In this data, count the lines in which "title" appears and give only that number.

[Opening Task material section]

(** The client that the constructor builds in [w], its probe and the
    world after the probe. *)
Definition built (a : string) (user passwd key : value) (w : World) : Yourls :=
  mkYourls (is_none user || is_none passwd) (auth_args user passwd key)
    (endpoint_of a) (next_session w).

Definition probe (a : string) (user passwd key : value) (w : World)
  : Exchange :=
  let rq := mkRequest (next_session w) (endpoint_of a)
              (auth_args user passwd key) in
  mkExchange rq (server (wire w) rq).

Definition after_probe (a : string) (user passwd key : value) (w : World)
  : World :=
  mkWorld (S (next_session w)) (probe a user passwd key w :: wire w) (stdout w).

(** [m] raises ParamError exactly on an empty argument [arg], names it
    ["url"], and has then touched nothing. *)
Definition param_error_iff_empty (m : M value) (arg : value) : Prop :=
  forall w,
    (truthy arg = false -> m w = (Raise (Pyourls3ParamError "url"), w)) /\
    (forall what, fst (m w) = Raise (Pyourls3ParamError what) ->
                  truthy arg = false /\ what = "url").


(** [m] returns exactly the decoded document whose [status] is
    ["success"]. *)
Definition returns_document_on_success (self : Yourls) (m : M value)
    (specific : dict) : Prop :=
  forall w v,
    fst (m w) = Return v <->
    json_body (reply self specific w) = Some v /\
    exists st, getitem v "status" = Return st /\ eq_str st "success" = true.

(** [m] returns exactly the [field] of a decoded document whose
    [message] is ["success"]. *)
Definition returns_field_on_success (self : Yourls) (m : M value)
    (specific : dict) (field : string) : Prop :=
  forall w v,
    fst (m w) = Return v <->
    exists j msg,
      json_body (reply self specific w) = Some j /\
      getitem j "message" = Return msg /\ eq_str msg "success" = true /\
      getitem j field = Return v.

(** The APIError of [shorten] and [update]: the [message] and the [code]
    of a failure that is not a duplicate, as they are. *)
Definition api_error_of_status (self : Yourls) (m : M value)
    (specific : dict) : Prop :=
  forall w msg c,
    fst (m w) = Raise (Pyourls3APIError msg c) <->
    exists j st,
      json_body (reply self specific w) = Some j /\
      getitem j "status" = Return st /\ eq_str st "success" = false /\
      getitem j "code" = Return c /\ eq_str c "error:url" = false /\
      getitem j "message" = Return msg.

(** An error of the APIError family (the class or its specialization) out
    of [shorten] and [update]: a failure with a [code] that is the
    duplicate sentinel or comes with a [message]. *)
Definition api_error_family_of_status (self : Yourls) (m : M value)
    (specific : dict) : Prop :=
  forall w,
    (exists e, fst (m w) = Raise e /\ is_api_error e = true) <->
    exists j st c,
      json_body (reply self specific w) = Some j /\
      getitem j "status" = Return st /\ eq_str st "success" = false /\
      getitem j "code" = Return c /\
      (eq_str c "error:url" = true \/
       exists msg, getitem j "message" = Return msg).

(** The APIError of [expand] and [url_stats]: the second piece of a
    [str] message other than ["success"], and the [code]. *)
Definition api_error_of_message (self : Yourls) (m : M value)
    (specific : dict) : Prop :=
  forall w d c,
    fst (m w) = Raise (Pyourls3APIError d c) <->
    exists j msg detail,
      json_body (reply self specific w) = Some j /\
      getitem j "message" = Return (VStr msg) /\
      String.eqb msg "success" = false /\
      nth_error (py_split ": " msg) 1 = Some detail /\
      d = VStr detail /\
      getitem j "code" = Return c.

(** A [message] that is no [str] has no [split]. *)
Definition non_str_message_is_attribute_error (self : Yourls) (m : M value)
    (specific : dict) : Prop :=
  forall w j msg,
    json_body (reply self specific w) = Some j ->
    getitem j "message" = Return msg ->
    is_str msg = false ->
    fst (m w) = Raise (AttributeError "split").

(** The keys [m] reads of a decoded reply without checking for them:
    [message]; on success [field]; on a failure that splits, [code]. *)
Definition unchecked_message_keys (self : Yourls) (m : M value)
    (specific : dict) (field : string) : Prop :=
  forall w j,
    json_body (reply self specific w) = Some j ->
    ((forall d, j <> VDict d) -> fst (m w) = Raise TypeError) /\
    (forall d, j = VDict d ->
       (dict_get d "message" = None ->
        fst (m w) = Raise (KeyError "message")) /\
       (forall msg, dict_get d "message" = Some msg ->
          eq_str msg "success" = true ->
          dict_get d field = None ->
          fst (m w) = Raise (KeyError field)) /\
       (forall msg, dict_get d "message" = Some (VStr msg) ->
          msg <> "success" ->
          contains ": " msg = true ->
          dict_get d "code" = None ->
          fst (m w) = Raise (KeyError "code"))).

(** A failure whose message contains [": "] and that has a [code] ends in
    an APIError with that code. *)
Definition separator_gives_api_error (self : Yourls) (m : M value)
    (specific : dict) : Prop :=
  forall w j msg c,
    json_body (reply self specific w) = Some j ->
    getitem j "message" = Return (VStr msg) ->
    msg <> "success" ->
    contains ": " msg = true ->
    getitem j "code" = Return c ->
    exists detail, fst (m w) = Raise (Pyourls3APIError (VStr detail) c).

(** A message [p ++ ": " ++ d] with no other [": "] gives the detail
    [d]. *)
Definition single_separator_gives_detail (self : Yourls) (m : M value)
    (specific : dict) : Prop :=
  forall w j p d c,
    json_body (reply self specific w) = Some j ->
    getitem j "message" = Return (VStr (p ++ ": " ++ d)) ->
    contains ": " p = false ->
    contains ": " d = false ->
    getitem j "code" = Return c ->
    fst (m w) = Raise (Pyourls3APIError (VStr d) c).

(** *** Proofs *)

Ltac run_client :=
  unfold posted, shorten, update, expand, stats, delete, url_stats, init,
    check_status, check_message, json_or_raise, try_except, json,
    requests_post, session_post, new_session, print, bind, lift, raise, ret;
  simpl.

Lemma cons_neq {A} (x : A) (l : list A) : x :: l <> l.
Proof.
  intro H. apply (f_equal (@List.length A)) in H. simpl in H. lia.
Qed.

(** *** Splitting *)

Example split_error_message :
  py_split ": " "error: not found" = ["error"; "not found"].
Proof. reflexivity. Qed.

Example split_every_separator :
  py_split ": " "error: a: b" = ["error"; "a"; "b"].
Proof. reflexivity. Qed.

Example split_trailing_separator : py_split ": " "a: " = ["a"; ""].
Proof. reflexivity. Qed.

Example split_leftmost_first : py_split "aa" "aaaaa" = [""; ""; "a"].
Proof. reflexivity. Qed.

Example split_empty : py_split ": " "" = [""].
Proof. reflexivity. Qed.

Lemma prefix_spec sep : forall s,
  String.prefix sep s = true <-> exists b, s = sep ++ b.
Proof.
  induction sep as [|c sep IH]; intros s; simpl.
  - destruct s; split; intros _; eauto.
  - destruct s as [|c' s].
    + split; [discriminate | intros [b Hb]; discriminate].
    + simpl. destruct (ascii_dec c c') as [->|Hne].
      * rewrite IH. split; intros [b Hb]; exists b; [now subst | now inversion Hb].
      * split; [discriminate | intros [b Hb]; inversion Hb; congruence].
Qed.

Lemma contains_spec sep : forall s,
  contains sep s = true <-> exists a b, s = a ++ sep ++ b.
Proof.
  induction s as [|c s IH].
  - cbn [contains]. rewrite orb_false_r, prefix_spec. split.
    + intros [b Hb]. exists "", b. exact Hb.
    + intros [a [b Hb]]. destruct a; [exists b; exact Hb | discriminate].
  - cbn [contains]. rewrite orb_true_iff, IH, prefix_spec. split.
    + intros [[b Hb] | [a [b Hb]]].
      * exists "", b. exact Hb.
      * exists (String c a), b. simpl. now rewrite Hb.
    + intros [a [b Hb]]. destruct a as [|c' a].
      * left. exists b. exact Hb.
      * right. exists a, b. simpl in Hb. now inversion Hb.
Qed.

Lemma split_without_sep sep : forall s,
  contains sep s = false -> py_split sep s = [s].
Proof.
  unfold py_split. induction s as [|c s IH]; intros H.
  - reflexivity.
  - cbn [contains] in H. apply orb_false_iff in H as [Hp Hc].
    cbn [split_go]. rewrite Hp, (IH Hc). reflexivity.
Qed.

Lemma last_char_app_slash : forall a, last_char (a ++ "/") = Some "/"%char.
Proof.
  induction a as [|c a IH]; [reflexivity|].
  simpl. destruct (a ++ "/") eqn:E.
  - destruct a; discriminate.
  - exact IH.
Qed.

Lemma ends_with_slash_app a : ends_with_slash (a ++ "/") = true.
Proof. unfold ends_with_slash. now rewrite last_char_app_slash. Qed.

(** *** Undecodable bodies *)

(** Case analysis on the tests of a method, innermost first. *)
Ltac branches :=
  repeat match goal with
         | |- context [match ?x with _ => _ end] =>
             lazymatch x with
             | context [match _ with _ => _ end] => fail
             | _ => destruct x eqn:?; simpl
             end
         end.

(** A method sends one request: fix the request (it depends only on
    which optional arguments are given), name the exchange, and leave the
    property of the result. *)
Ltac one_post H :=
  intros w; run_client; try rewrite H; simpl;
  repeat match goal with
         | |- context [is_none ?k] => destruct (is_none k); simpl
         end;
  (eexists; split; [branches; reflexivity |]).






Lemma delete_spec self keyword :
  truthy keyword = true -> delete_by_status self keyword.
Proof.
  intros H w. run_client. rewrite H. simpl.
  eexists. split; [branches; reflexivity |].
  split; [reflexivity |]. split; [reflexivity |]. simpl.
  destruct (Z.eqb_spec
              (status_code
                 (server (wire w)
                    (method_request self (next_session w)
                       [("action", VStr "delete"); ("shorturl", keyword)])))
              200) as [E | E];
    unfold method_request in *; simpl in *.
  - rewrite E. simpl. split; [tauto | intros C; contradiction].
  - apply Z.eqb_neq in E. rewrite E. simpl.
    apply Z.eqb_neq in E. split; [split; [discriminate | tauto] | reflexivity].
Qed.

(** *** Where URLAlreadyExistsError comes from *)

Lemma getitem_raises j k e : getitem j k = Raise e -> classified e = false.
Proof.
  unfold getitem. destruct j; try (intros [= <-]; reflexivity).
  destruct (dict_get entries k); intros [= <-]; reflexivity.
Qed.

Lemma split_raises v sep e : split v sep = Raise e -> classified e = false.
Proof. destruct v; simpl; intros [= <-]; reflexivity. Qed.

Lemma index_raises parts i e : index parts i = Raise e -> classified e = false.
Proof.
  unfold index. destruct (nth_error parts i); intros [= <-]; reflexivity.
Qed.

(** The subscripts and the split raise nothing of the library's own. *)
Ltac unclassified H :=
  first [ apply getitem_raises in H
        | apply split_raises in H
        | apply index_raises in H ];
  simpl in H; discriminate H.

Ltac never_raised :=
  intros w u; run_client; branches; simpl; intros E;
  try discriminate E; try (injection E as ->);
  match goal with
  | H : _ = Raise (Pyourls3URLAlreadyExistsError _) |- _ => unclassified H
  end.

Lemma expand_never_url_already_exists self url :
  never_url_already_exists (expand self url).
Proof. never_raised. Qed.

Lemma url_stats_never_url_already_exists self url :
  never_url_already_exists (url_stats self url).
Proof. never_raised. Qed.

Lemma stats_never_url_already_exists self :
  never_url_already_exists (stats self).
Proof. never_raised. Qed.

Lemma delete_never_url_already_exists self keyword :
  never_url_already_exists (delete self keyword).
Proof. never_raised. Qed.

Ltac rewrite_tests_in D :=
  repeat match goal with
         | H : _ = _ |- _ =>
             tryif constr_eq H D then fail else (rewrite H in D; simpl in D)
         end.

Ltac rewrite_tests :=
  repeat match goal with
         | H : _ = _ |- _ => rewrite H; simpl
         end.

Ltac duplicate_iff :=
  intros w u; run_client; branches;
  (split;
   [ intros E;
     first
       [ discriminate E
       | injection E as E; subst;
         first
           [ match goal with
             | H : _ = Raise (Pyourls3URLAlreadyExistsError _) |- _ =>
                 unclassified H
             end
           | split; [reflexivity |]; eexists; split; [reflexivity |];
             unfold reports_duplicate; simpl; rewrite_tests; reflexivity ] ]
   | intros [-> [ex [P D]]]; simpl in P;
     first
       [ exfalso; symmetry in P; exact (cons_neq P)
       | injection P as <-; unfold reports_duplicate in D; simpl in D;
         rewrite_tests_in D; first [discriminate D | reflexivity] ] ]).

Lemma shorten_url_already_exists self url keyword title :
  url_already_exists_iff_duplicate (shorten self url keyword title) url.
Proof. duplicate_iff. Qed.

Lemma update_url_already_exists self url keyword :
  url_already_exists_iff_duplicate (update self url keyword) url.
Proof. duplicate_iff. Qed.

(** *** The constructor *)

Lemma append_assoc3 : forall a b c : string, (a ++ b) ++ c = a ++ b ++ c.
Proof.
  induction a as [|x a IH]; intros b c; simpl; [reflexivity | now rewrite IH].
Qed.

[Closing Task material section]

## Response to this exercise
2